A lot of people think of cement as "a dusty affair" but this is far from the truth since the cement is transported in hatches and then sucked into silos after which it is bagged in conditions which are really state of the art, he said.
"The state-of-the-art of cement bagging is really phenomenal in today's world," Khan told reporters.
Asked how soon the project is expected to come on stream, he said this will depend on how fast they get through with all the regulatory requirements and "once approval is given then we will be proceeding full speed ahead".
"The approval of the EPA is the first hurdle. Assuming that the considerations have been met, then you are looking at within nine and 12 months for the start of operations," he added.
The Guyanese market currently consumes about 120,000-150,000 tons of cement a year.
Meanwhile, Khan recalled that GNIC was divested just over six years ago and at that time, the late President Cheddi Jagan was very enthused with the relationship of a partnership between the workers of GNIC and the Laparkan group of companies.
He said this initiative has also been supported by the current Head of State, President Bharrat Jagdeo. Khan said too that the Government has done a lot to support GNIC as an organisation.
"The last six years have been challenging for GNIC. It has never been what one would consider as smooth sailing but nevertheless, we have met all those challenges and we have actually built on them...we have had many successes and sometimes we have had our own difficulties."
He said President Jagdeo recently agreed to convert $46M of lease payments towards the workers equity and this was part of the Government's support in "trying to bring GNIC alive".
Khan said he was pleased that there were several initiatives aimed at transforming GNIC into a national development organisation in Guyana.
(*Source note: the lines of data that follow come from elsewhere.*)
(** *** Rules *)

Definition sure (r : Rule) : Prop := f64_gt (Prob r) f64_0 = false.
Definition terminal (first : string) (r : Rule) : bool :=
  tcpPrefixMatches first (Method r) && match RuleAction r with ActionDrop | ActionRespond => true | _ => false end.

Definition verdict_of (r : Rule) : Verdict := match RuleAction r with ActionDrop => Dropped | _ => Answered (Body r) end.
Definition wait_of (first : string) (r : Rule) : Z := if tcpPrefixMatches first (Method r) && (0 <? Delay r) then Delay r else 0.
Definition waits (first : string) (rs : list Rule) : Z := foldr (fun r n => wait_of first r + n) 0 rs.

Lemma say_slept ev t : t_slept (say ev t) = t_slept t.
Proof. unfold say. by destruct onEvent. Qed.

Lemma sleeps_slept d t : t_slept (sleeps d t) = t_slept t + (if 0 <? d then d else 0).
Proof. unfold sleeps. destruct (0 <? d); cbn; lia. Qed.

Lemma tcp_matching r rules first t : sure r -> tcpPrefixMatches first (Method r) = true ->
  tcp_rules (r :: rules) first t = (let t := sleeps (Delay r) t in match RuleAction r with
    | ActionDrop => (Dropped, say (tcp_event "drop" first [("size", show_Z (Z.of_nat (slen first)))]) t)
    | ActionRespond => (Answered (Body r), say (tcp_event "respond" first [("body_size", show_Z (Z.of_nat (slen (Body r))))]) t)
    | ActionDelay => tcp_rules rules first (say (tcp_event "delay" first [("delay_ms", Observe.ms (Delay r))]) t)
    | _ => tcp_rules rules first t
    end).
Proof. intros Hs Em. cbn [tcp_rules]. rewrite Em. unfold passes_over. by rewrite Hs. Qed.

(** Rules that are not terminal only wait. *)
Lemma tcp_skips pre rest first : Forall (fun r => sure r /\ terminal first r = false) pre -> forall t,
  exists t', tcp_rules (pre ++ rest) first t = tcp_rules rest first t' /\ t_slept t' = t_slept t + waits first pre.
Proof.
  induction 1 as [|r pre [Hs Ht] _ IH]; intros t; [exists t; split; [done|cbn; lia]|]. rewrite <- app_comm_cons. change (waits first (r :: pre)) with (wait_of first r + waits first pre).
  unfold terminal in Ht. unfold wait_of. destruct (tcpPrefixMatches first (Method r)) eqn:Em; cbn [andb] in *.
  - rewrite tcp_matching by done. cbv zeta. pose proof (sleeps_slept (Delay r) t) as Hw.
    destruct (RuleAction r); try done.
    + destruct (IH (sleeps (Delay r) t)) as (t' & E & H'). exists t'. split; [done|]. lia.
    + destruct (IH (say (tcp_event "delay" first [("delay_ms", Observe.ms (Delay r))]) (sleeps (Delay r) t))) as (t' & E & H').
      exists t'. split; [done|]. rewrite say_slept in H'. lia.
    + destruct (IH (sleeps (Delay r) t)) as (t' & E & H'). exists t'. split; [done|]. lia.
  - destruct (IH t) as (t' & E & H'). exists t'. split; [|lia]. cbn [tcp_rules]. by rewrite Em.
Qed.

(** With rules that always fire, the first drop or answer whose prefix matches decides, after the
    delays of the matching rules up to it; without one the connection is passed on. *)
Lemma tcp_first_decides pre r post first t : Forall (fun r => sure r /\ terminal first r = false) pre -> sure r -> terminal first r = true ->
  (tcp_rules (pre ++ r :: post) first t).1 = verdict_of r /\ t_slept (tcp_rules (pre ++ r :: post) first t).2 = t_slept t + waits first pre + wait_of first r.
Proof.
  intros Hp Hs Ht. destruct (tcp_skips pre (r :: post) first Hp t) as (t' & -> & Hw). unfold terminal in Ht. apply andb_prop in Ht as [Em Ha].
  rewrite tcp_matching by done. unfold verdict_of, wait_of. rewrite Em. cbv zeta. cbn [andb].
  destruct (RuleAction r); try done; cbn [fst snd]; (split; [done|]); rewrite say_slept, sleeps_slept; lia.
Qed.

Lemma tcp_passes rules first t : Forall (fun r => sure r /\ terminal first r = false) rules -> (tcp_rules rules first t).1 = Passed.
Proof. intros H. destruct (tcp_skips rules [] first H t) as (t' & E & _). rewrite app_nil_r in E. by rewrite E. Qed.

(** A server that speaks first is never heard: without a byte from the client in two seconds the
    connection is closed. *)
Lemma silent_client_closed written rules t : handle true written rules "" (Some ReadTimeout) t = (ClosedSilent, t).
Proof. done. Qed.
Definition register_monitors (ms : list nat) : M (list Z) :=
  each (fun _ m rt => let '(id, rt) := RegisterMonitor m rt in (Ok id, rt)) 0 ms.
Definition unregister_monitors (ids : list Z) (rt : RT V) : RT V := foldl (fun rt id => UnregisterMonitor id rt) rt ids.

Definition find_run (st : option Callable) (kv : string * value) : M (option Callable) :=
  if String.eqb kv.1 "run" then match run_arg "fault" kv.2 with Ok f => ret (Some f) | Err e => fail (Args e) end else ret st.

Definition builtinFaultFromAssumption (fa : FaultAssumptionDef) (kwargs : list (string * value)) : M value :=
  run ⇐ over find_run None kwargs;
  match run with
  | None => fail (no_run "fault")
  | Some f =>
      under_faults (iter _ (group_rules (fa_rules fa)))
        (applied ⇐ over (apply_proxy_rule true (fa_name fa)) ∅ (fa_proxy_rules fa);
         deferring (clear_proxies [("assumption", fa_name fa)] applied)
           (ids ⇐ register_monitors (fa_monitors fa); deferring (unregister_monitors ids) (body f [])))
  end.

Definition protocol_kwarg (st : option Callable * string) (kv : string * value) : M (option Callable * string) :=
  if String.eqb kv.1 "run" then match run_arg "fault" kv.2 with Ok f => ret (Some f, st.2) | Err e => fail (Args e) end
  else if String.eqb kv.1 "source" then
    match kv.2 with
    | VService s => ret (st.1, sv_name s)
    | v => fail (Args (got "fault() source= must be a service" v))
    end
  else ret st.

(** *** Packet faults *)

Definition gvisor : string := "gvisor".

Definition requirePacketRuntime (what : string) : M unit := fun rt =>
  if String.eqb (detRuntime (packets rt)) gvisor then (Ok tt, rt)
  else (Err (NeedsGateway (if String.eqb what "" then "packet faults" else what) (detRuntime (packets rt))), rt).

(** The gateway, attached at the first use; [None] on a runtime without one. *)
Definition ensurePacketGateway : M (option Gateway.Gateway) := fun rt =>
  if negb (String.eqb (detRuntime (packets rt)) gvisor) then (Ok None, rt)
  else match gateway (packets rt) with
       | Some gw => (Ok (Some gw), rt)
       | None =>
           match Gateway.NewGateway "" with
           | Err _ => (Err (AttachFailed "packet gateway"), rt)
           | Ok gw =>
               match attach rt with
               | Err e => (Err (AttachFailed e), rt)
               | Ok device =>
                   let gw := Gateway.Start gw in
                   (Ok (Some gw), Emit "packet_gateway_started" "" [("device", device); ("subnet", Alloc.DefaultSubnet); ("host", Alloc.hostIP (Gateway.alloc gw))]
                                    (set_packets (set_net (heap (packets rt), Some gw) (packets rt)) rt))
               end
           end
       end.

(** The consumer must be another service with a route to the interface; without a gateway that is
    left to the installation. *)
Definition validateFaultSource (consumer service iface : string) : M unit := fun rt =>
  match services rt !! consumer with
  | None => (Err (BadSource consumer service iface), rt)
  | Some _ =>
      if String.eqb consumer service then (Err (BadSource consumer service iface), rt)
      else match ensurePacketGateway rt with
           | (Ok (Some gw), rt) =>
               match Gateway.Lookup consumer service iface gw with
               | Some _ => (Ok tt, rt)
               | None => (Err (BadSource consumer service iface), rt)
               end
           | (_, rt) => (Ok tt, rt)
           end
  end.

(** [packetRuleRegistry.install]: without a gateway the attempt is counted. *)
Definition install_rules (consumer service iface : string) (ids : list nat) : M unit := fun rt =>
  let ps := packets rt in
  let m := <[triple consumer service iface := ids]> (installs ps) in
  match gateway ps with
  | None => (Ok tt, set_packets (set_installs m (i64 (unwired ps + 1)) ps) rt)
  | Some gw =>
      let ps := set_installs m (unwired ps) ps in
      let '(r, (h, gw)) := Gateway.InstallRules consumer service iface ids (heap ps, gw) in
      (match r with Ok _ => Ok tt | Err e => Err (InstallFailed service iface e) end, set_packets (set_net (h, Some gw) ps) rt)
  end.

(** [packetRuleRegistry.clear]. *)
Definition clear_packet_rules (consumer service iface : string) (rt : RT V) : RT V :=
  let ps := packets rt in
  let ps := set_installs (delete (triple consumer service iface) (installs ps)) (unwired ps) ps in
  match gateway ps with
  | None => set_packets ps rt
  | Some gw => let '(h, gw) := Gateway.ClearRules consumer service iface (heap ps, gw) in set_packets (set_net (h, Some gw) ps) rt
  end.

Fixpoint compile_all (defs : list PacketFaultDef) : result failure (list Rule.Rule) :=
  match defs with
  | [] => Ok []
  | d :: defs =>
      match PacketFaults.Compile (Some ask) d with
      | Err e => Err (CompileFailed (pk_action d) e)
      | Ok r => let? rs := compile_all defs in Ok (r :: rs)
      end
  end.

Definition applyPacketFaults (consumer svcName ifaceName : string) (defs : list PacketFaultDef) : M PacketWindow := fun rt =>
  match compile_all defs with
  | Err e => (Err e, rt)
  | Ok rs =>
      let ps := packets rt in
      let ids := seq (length (heap ps)) (length rs) in
      match install_rules consumer svcName ifaceName ids (set_packets (set_heap (heap ps ++ rs) ps) rt) with
      | (Err e, rt) => (Err e, rt)
      | (Ok _, rt) =>
          (Ok (mkWindow consumer svcName ifaceName ids defs),
           Emit "packet_fault_applied" svcName
             ([("interface", ifaceName); ("rules", PacketFaults.describePacketFaults defs); ("count", show_Z (Z.of_nat (length rs)))] ++
              (if String.eqb consumer "" then [] else [("source", consumer)])) rt)
      end
  end.

(** The end of a window: the rules go, and each that matched nothing is reported. *)
Definition close_window (w : PacketWindow) (rt : RT V) : RT V :=
  let rt := clear_packet_rules (pw_consumer w) (pw_service w) (pw_iface w) rt in
  foldl (fun rt '(i, d) =>
    match heap (packets rt) !! i with
    | Some r => if Rule.MatchCount r =? 0 then
                  Emit "packet_fault_no_match" (pw_service w)
                    [("interface", pw_iface w); ("rule", "packet_" +:+ pk_action d); ("label", pc_label (pk_chance d))] rt
                else rt
    | None => rt
    end) rt (zip (pw_ids w) (pw_defs w)).

(** The faults of the arguments: protocol faults and packet faults. *)
Definition fault_arg (st : list ProxyFaultDef * list PacketFaultDef) (v : value) : M (list ProxyFaultDef * list PacketFaultDef) :=
  match v with
  | VProxyFault pf => ret (st.1 ++ [pf], st.2)
  | VPacketFault pf => ret (st.1, st.2 ++ [pf])
  | _ => fail (Args (got "fault(interface_ref, ...) arguments must be response()/error()/drop() or packet_*()" v))
  end.

Definition check_packets (source svcName ifaceName : string) (defs : list PacketFaultDef) : M unit :=
  if (length defs =? 0)%nat then ret tt
  else
    requirePacketRuntime (PacketFaults.describePacketFaults defs) ;;
    if String.eqb source "" then ret tt else validateFaultSource source svcName ifaceName.

(** A body under packet faults, if there are any. *)
Definition under_packets (source svcName ifaceName : string) (defs : list PacketFaultDef) (k : M value) : M value :=
  if (length defs =? 0)%nat then k
  else w ⇐ applyPacketFaults source svcName ifaceName defs; deferring (close_window w) k.

(** A fault on an interface. *)
Definition builtinFaultProtocol (r : InterfaceRef) (args : list value) (kwargs : list (string * value)) : M value :=
  let svcName := sv_name (ir_service r) in
  let iface := ir_interface r in
  if if_proxy_disabled iface then fail (ProxyDisabled svcName (if_name iface))
  else
    st ⇐ over protocol_kwarg (None, "") kwargs;
    match st.1 with
    | None => fail (no_run "fault")
    | Some f =>
        pfs ⇐ over fault_arg ([], []) args;
        if (length pfs.1 =? 0)%nat && (length pfs.2 =? 0)%nat
        then fail (Args (Msg "fault(interface_ref, ...) requires at least one protocol fault"))
        else
          check_packets st.2 svcName (if_name iface) pfs.2 ;;
          addr ⇐ ensure svcName (if_name iface) (if_protocol iface) (proxyTargetAddr (ir_service r) iface);
          each (fun _ pf => add_rule svcName (if_name iface) (Faults.proxyFaultToRule pf)) 0 pfs.1 ;;
          (if (length pfs.1 =? 0)%nat then ret tt
           else modify (Emit "proxy_fault_applied" svcName
             [("interface", if_name iface); ("protocol", if_protocol iface); ("proxy", addr); ("source", st.2)])) ;;
          under_packets st.2 svcName (if_name iface) pfs.2
            (deferring (clear_proxies [] {[(svcName, if_name iface)]}) (body f []))
    end.

(** A client runs no process; the error names the service it calls. *)
Definition client_refused (who name : string) (r : InterfaceRef) : Spec.error :=
  Within [who; name; sv_name (ir_service r); if_name (ir_interface r)] (Msg "a client is a caller, not a process").

Definition builtinFault (args : list value) (kwargs : list (string * value)) : M value :=
  match args with
  | [] => fail (Args (Msg "fault() requires a service or interface argument"))
  | VAssumption fa :: _ => builtinFaultFromAssumption fa kwargs
  | VInterface r :: args => builtinFaultProtocol r args kwargs
  | VClient name r :: _ => fail (Args (client_refused "fault" name r))
  | VService svc :: _ => fault_service svc kwargs
  | v :: _ => fail (Args (got "fault() first arg must be a service, interface_ref, or fault_assumption" v))
  end.

Definition all_kwarg (st : option Callable * gmap string FaultDef) (kv : string * value) : M (option Callable * gmap string FaultDef) :=
  if String.eqb kv.1 "run" then match run_arg "fault_all" kv.2 with Ok f => ret (Some f, st.2) | Err e => fail (Args e) end
  else match kv.2 with
       | VFault fd => ret (st.1, <[kv.1 := fd]> st.2)
       | v => fail (Args (got ("fault_all() " +:+ kv.1 +:+ "= must be a fault (delay/deny)") v))
       end.

Definition service_arg (i : nat) (v : value) : M ServiceDef :=
  match v with VService s => ret s | _ => fail (Args (got_at "fault_all" "services" i "a service" v)) end.

Definition builtinFaultAll (args : list value) (kwargs : list (string * value)) : M value :=
  match args with
  | [] => fail (Args (Msg "fault_all() requires a list of services as the first argument"))
  | VList [] :: _ => fail (Args (Msg "fault_all() requires at least one service in the list"))
  | VList l :: _ =>
      svcs ⇐ each service_arg 0 l;
      st ⇐ over all_kwarg (None, ∅) kwargs;
      match st.1 with
      | None => fail (no_run "fault_all")
      | Some f => under_faults ((fun s => (sv_name s, st.2)) <$> svcs) (body f [])
      end
  | v :: _ => fail (Args (got "fault_all() first arg must be a list of services" v))
  end.

Definition start_kwarg (fs : gmap string FaultDef) (kv : string * value) : M (gmap string FaultDef) :=
  match kv.2 with
  | VFault fd => ret (<[kv.1 := fd]> fs)
  | v => fail (Args (got ("fault_start() " +:+ kv.1 +:+ "= must be a fault") v))
  end.

Definition builtinFaultStart (args : list value) (kwargs : list (string * value)) : M value :=
  match args with
  | [] => fail (Args (Msg "fault_start() requires a service argument"))
  | VClient name r :: _ => fail (Args (client_refused "fault_start" name r))
  | VService svc :: _ => fs ⇐ over start_kwarg ∅ kwargs; applyFaults (sv_name svc) fs ;; ret VNone
  | v :: _ => fail (Args (got "fault_start() first arg must be a service" v))
  end.

Definition builtinFaultStop (args : list value) : M value :=
  match args with
  | [] => fail (Args (Msg "fault_stop() requires a service argument"))
  | VService svc :: _ => modify (removeFaults (sv_name svc)) ;; ret VNone
  | v :: _ => fail (Args (got "fault_stop() first arg must be a service" v))
  end.

(** ** The runner of a fault scenario *)

(** The faults of one assumption; [applied] gathers the services. *)
Fixpoint apply_services (l : list (string * gmap string FaultDef)) (applied : gset string) : M (gset string) :=
  match l with
  | [] => ret applied
  | (svc, fs) :: l => applyFaults svc fs ;; apply_services l ({[svc]} ∪ applied)
  end.
(* ===== verification/Env.v ===== *)
(** * The environment of a service ([internal/star/runtime.go])

    The addresses a service is started with: [FAULTBOX_<SERVICE>_<INTERFACE>_ADDR] and its
    parts for every interface of every service, and the user's own variables, in which upstream
    addresses and proxy placeholders are replaced by the address of the packet gateway or of the
    proxy.  Also the credentials a protocol step takes from a service's environment.  The theorems
    compose the environment with the gateway: the address a service is given is that of its
    own route, which is what [source=] and [partition] act on. *)

From Stdlib Require Import ZArith Lia Ascii.
From S2P Require Import Prelude GoStd GoText FaultRule EventLog Trace ProxyManager NetRule Registry PacketFault Gateway Inject Partition.
From stdpp Require Import base gmap sets strings sorting numbers list.
Local Open Scope Z_scope.
Import GoStd GoText FaultRule Registry.Spec Runtime.

Module Env.

(** ** Text *)

(** [strings.ReplaceAll] for an [old] that is not empty: [skip] bytes of a match are left out. *)
Fixpoint replace_from (old new : string) (skip : nat) (s : string) : string :=
  match s with
  | EmptyString => EmptyString
  | String c r =>
      match skip with
      | S skip => replace_from old new skip r
      | O => if has_prefix old s then new +:+ replace_from old new (slen old - 1) r else String c (replace_from old new 0 r)
      end
  end.

Definition ReplaceAll (s old new : string) : string := replace_from old new 0 s.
The GNIC Chairman announced that next Thursday he will be signing a contract with a major shipping line, which would involve "transforming GNIC to being perhaps one of the best stevedoring wharf operation in Port Georgetown".
He also indicated that the company would be meeting the Mayor and City Council (M&CC) to discuss the development of the Princess Street area (in front of the company) where the intention is to repave the road there.
He said the company was also looking to build a 150,000 square foot warehouse to improve the quality of service and making it a great facility, both to the importing and exporting communities.
"Our game plan at GNIC is that we have a US$5M to US$10M investment programme over the next five years and this is expected to generate an additional 1,000 new jobs," Khan said.
He noted that there are lots of tangible and intangible benefits to be derived from this initiative.
Also at yesterday's news conference were Mr. William Swamy, Project Analyst, Caribbean Financial Services Corporation based in Barbados; Mr. James Devers, Managing Director of Enterprise Development Ltd., based in Trinidad; Mr. Carvil Duncan, Vice Chairman, GNIC; and Mr. Clinton Williams, Chief Executive Officer, GNIC.